____ Exercise material
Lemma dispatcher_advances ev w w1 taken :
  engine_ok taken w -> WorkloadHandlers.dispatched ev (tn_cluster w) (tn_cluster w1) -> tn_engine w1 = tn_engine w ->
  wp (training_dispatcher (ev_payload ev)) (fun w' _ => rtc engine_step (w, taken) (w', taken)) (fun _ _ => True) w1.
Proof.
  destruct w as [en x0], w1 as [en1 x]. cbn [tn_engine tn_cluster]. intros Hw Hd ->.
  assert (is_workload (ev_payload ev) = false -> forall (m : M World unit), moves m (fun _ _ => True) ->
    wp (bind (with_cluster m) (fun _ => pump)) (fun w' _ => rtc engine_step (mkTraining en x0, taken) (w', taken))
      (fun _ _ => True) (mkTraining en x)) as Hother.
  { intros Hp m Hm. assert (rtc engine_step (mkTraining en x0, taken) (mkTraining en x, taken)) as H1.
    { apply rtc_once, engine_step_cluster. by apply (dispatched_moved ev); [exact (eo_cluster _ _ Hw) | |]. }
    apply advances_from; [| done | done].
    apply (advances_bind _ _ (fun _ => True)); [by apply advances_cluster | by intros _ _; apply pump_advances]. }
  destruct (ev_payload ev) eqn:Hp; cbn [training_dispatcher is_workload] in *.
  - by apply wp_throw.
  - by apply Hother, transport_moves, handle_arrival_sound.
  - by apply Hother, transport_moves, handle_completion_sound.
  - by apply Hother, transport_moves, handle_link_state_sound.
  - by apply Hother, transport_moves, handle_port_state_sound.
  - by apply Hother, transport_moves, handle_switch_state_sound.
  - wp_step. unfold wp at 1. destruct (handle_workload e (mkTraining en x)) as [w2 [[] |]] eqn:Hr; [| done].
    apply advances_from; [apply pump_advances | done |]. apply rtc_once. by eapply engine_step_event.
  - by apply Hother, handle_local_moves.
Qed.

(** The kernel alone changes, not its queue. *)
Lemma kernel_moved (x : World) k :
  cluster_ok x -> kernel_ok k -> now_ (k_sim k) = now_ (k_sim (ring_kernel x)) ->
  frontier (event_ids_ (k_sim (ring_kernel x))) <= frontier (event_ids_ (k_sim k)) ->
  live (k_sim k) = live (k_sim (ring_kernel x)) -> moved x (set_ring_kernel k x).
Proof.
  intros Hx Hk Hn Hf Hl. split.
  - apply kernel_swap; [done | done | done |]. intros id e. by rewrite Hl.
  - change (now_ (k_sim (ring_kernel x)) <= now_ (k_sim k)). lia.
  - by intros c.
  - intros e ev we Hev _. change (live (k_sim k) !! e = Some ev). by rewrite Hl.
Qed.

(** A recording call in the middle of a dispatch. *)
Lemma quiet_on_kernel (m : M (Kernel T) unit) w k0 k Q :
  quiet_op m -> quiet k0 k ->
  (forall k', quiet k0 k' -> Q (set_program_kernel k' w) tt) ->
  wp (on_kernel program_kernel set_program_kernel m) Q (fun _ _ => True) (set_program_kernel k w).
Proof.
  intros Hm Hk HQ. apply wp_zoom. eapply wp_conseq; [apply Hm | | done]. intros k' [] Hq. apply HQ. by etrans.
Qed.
________
____ Exercise material
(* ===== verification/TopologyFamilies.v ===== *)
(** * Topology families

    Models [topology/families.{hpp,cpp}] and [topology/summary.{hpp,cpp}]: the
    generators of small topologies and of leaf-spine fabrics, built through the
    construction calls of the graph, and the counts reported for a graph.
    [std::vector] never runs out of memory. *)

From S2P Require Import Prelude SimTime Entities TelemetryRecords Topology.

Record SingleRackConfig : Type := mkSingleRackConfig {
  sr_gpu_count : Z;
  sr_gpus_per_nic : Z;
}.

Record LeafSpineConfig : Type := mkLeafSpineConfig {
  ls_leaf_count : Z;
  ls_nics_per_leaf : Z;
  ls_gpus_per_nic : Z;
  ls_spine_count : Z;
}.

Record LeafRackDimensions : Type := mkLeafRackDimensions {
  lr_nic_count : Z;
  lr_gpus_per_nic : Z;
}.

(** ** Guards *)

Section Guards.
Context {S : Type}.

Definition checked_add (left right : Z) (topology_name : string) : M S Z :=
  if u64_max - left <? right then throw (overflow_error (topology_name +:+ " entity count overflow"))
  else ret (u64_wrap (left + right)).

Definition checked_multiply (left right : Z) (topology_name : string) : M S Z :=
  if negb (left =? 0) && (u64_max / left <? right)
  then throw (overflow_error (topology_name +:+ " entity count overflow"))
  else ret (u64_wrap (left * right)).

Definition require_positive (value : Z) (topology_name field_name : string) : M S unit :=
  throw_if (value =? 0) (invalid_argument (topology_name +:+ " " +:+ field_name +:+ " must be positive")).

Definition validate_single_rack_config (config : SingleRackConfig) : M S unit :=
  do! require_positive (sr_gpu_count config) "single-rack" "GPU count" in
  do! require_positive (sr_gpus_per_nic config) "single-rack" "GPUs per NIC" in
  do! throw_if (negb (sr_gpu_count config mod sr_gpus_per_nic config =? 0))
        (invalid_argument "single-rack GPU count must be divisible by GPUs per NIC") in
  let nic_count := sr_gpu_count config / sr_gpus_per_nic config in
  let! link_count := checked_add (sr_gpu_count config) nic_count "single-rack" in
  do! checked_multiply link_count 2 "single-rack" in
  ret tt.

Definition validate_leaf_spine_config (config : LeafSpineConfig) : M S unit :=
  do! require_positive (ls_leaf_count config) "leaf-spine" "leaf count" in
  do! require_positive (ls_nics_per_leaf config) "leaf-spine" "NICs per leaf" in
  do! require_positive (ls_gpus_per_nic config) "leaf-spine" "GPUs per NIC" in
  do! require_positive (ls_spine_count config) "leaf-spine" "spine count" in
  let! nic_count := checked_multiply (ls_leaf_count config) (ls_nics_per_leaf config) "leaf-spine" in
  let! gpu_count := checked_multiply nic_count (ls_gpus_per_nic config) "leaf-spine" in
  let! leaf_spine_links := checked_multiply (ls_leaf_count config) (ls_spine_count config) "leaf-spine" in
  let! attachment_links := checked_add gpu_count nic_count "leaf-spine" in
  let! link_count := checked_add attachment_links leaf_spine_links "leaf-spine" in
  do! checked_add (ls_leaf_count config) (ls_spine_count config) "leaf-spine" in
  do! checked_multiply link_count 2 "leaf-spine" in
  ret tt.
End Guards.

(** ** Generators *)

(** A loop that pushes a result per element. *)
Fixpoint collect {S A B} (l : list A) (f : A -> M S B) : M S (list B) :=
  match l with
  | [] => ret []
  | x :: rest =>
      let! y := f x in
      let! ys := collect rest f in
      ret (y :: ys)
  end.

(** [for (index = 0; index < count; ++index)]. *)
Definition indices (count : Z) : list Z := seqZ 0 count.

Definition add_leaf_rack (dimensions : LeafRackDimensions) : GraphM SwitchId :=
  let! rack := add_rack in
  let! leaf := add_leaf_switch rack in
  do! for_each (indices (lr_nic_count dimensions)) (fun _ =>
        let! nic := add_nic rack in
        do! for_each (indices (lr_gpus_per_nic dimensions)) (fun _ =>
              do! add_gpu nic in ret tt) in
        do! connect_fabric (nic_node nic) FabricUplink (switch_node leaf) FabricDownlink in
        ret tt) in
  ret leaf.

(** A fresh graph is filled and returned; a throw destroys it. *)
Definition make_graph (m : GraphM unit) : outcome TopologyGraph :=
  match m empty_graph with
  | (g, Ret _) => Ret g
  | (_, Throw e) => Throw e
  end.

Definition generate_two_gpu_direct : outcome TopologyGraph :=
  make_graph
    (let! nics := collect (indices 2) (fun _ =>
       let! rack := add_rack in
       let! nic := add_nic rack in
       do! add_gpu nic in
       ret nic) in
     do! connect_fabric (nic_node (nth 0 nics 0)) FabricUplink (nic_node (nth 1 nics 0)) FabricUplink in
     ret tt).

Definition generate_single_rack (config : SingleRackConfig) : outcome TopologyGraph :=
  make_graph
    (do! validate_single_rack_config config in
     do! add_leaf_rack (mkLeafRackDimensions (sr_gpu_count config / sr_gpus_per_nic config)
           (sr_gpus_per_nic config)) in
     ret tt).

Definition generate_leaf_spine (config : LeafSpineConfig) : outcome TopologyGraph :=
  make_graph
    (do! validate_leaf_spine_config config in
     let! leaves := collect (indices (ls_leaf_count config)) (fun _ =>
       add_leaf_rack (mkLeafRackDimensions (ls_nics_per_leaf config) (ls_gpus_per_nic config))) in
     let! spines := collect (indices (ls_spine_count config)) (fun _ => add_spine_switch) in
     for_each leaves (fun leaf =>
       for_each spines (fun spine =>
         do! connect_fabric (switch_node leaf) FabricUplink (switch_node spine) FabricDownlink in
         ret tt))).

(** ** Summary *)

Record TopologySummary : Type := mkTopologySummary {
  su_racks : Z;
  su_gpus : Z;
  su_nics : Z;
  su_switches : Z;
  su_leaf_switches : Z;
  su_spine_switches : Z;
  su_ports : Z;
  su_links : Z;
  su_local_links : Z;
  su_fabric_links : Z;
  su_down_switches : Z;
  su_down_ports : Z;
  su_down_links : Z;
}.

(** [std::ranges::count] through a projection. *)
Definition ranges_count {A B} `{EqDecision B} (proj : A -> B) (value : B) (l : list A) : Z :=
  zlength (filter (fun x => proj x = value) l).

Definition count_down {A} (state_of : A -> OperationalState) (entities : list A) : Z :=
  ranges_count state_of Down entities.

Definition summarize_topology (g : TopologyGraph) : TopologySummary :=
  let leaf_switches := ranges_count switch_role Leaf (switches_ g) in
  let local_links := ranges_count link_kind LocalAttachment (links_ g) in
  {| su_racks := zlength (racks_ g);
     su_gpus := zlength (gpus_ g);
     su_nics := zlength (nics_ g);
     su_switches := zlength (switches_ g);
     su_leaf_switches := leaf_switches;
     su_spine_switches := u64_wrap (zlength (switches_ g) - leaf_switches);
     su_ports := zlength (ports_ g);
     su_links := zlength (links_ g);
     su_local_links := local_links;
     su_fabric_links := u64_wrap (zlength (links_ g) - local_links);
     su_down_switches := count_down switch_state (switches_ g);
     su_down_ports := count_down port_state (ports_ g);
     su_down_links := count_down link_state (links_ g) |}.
________
____ Exercise material
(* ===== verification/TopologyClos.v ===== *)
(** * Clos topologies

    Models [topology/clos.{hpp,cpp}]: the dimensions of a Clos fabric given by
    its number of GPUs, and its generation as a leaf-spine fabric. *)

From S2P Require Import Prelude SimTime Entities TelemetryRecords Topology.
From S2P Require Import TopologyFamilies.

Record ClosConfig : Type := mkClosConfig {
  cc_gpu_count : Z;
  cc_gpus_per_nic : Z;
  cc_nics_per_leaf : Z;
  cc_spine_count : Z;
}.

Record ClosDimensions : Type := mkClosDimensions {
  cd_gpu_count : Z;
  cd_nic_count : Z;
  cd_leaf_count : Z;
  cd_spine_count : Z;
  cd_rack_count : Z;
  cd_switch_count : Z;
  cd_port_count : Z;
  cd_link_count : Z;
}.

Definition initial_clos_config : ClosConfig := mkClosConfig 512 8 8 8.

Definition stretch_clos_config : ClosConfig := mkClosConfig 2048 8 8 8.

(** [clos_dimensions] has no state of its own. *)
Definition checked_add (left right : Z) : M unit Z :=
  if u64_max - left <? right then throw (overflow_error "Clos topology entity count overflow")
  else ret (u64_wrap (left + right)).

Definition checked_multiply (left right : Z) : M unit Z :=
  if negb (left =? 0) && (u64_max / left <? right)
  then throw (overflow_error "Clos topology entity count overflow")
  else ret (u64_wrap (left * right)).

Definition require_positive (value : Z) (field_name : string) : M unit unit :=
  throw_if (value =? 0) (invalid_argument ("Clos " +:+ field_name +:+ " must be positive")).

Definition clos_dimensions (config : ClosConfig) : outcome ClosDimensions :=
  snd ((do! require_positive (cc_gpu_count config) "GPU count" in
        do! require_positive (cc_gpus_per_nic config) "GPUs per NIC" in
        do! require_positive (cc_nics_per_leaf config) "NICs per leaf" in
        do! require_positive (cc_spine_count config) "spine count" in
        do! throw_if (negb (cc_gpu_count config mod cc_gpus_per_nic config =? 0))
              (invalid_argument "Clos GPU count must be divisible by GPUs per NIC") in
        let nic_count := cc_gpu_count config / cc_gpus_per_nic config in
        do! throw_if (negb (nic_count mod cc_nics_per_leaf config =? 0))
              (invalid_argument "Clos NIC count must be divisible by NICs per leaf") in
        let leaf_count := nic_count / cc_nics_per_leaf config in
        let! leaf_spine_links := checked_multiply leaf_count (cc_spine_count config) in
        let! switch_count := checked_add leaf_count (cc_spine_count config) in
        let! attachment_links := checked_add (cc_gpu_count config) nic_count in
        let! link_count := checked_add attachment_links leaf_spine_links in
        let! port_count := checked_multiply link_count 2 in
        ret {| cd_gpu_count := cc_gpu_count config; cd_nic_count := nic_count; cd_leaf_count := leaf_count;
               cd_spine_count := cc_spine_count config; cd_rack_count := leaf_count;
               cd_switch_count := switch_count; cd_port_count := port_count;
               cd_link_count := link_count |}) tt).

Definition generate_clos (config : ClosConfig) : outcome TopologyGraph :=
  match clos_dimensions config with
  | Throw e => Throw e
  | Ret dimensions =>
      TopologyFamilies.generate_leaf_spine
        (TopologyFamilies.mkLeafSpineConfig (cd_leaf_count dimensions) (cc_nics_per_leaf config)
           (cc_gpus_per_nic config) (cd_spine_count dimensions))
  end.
________
- Exercise description
Find all lines holding the word "topologies" in the records above and copy them.

- Your solution
    generators of small topologies and of leaf-spine fabrics, built through the
(** * Clos topologies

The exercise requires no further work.